# WHAT TO PRODUCE
Everything from the line containing "match exec_script cs (Build_Sys" to the last line of the records must be returned verbatim; nothing else belongs in the output.

# ENTRIES SHOWN
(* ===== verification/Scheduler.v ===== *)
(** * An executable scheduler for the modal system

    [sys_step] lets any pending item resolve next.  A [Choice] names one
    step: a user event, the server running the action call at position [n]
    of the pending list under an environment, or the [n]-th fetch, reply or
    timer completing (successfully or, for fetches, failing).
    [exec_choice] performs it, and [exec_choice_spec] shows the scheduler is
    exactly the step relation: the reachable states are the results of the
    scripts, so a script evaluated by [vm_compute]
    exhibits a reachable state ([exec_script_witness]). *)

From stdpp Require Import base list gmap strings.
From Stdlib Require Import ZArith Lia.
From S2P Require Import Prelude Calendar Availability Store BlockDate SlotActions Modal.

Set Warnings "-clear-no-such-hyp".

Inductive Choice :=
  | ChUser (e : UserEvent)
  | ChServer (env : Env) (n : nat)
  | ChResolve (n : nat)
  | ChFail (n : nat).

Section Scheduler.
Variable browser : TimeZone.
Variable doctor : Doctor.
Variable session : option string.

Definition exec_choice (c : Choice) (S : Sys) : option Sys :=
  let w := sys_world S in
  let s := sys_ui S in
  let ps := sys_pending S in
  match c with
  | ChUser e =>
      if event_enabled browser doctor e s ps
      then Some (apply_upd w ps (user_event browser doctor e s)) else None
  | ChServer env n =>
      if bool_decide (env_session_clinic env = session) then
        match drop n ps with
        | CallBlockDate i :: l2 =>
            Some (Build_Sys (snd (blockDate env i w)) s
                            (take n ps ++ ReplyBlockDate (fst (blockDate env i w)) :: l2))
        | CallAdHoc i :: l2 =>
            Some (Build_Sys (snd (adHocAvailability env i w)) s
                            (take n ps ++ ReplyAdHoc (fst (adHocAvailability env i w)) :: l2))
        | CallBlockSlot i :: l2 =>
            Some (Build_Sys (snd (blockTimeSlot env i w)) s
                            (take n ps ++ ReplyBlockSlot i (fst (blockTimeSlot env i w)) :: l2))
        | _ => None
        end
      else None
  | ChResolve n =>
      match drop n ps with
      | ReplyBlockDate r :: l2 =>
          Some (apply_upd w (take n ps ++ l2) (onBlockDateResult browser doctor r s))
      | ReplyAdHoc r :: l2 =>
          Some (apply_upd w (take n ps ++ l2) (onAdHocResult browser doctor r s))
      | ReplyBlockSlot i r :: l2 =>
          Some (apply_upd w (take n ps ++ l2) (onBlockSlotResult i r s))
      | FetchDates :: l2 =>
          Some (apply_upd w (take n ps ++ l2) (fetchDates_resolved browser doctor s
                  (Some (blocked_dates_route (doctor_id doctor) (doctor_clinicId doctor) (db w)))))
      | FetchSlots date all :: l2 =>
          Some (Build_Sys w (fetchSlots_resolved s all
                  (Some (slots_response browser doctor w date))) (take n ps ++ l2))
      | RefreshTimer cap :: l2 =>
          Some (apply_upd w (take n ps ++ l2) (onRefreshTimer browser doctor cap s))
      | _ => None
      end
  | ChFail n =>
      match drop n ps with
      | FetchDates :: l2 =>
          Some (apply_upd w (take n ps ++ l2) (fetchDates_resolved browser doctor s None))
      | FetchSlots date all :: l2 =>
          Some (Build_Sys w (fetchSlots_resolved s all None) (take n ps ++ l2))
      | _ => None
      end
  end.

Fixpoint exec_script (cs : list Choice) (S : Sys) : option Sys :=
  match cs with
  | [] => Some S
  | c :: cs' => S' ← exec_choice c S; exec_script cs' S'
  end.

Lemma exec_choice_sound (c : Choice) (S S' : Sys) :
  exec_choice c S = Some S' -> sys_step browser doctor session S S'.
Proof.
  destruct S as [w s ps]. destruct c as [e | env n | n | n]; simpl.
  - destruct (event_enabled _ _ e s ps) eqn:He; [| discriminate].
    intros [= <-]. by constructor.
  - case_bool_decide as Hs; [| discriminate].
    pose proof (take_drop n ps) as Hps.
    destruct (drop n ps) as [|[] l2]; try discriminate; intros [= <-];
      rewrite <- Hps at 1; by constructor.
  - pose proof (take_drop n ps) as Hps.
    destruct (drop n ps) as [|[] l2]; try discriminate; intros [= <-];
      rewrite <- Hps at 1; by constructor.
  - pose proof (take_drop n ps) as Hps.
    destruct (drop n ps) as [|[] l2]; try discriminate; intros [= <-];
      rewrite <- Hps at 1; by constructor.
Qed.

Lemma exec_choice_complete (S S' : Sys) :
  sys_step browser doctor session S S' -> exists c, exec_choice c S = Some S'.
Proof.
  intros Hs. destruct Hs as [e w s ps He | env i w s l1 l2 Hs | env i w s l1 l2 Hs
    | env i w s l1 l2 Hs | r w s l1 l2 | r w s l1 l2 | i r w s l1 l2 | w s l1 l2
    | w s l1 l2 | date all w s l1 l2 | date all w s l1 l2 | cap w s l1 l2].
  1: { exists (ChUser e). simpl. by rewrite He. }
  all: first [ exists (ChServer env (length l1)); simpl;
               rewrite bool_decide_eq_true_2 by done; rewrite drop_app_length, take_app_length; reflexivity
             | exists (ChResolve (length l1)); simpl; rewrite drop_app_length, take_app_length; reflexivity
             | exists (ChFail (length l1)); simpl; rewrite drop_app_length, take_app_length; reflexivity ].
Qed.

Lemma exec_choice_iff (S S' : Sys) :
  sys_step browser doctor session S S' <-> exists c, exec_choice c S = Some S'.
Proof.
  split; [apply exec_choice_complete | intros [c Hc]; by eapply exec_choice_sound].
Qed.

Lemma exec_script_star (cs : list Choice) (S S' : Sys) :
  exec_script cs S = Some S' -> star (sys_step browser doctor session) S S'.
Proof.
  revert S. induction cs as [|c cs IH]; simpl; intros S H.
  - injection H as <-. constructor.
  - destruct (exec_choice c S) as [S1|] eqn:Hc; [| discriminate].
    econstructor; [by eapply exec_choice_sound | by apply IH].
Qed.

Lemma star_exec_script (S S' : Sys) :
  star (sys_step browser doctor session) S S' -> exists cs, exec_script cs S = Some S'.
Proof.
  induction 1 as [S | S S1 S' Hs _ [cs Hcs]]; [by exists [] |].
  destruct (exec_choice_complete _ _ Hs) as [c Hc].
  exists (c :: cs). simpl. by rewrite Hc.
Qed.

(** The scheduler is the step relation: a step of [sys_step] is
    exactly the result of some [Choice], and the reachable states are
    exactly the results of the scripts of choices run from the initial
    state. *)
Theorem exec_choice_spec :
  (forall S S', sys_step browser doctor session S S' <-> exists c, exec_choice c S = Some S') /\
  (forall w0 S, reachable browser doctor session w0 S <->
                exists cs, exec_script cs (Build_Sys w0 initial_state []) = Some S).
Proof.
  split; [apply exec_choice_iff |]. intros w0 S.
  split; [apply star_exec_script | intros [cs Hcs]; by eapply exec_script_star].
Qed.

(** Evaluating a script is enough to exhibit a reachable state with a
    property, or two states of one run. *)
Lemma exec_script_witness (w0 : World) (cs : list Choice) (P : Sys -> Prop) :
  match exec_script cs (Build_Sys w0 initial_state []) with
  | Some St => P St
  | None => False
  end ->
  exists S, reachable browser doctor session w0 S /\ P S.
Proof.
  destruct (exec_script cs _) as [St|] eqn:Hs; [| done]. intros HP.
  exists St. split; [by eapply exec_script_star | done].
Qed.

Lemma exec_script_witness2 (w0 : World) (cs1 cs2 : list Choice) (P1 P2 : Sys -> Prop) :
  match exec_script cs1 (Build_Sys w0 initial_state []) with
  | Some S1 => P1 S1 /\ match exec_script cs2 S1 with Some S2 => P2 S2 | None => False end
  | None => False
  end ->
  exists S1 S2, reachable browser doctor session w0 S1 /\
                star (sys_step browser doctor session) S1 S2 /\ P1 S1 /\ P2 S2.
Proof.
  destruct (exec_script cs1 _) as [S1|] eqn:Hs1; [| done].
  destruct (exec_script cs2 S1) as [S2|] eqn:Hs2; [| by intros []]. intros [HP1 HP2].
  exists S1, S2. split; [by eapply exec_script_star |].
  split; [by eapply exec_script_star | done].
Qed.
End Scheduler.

# SOLUTION FOR THIS TASK
  match exec_script cs (Build_Sys w0 initial_state []) with
  | Some St => P St
  | None => False
  end ->
  exists S, reachable browser doctor session w0 S /\ P S.
Proof.
  destruct (exec_script cs _) as [St|] eqn:Hs; [| done]. intros HP.
  exists St. split; [by eapply exec_script_star | done].
Qed.

Lemma exec_script_witness2 (w0 : World) (cs1 cs2 : list Choice) (P1 P2 : Sys -> Prop) :
  match exec_script cs1 (Build_Sys w0 initial_state []) with
  | Some S1 => P1 S1 /\ match exec_script cs2 S1 with Some S2 => P2 S2 | None => False end
  | None => False
  end ->
  exists S1 S2, reachable browser doctor session w0 S1 /\
                star (sys_step browser doctor session) S1 S2 /\ P1 S1 /\ P2 S2.
Proof.
  destruct (exec_script cs1 _) as [S1|] eqn:Hs1; [| done].
  destruct (exec_script cs2 S1) as [S2|] eqn:Hs2; [| by intros []]. intros [HP1 HP2].
  exists S1, S2. split; [by eapply exec_script_star |].
  split; [by eapply exec_script_star | done].
Qed.
End Scheduler.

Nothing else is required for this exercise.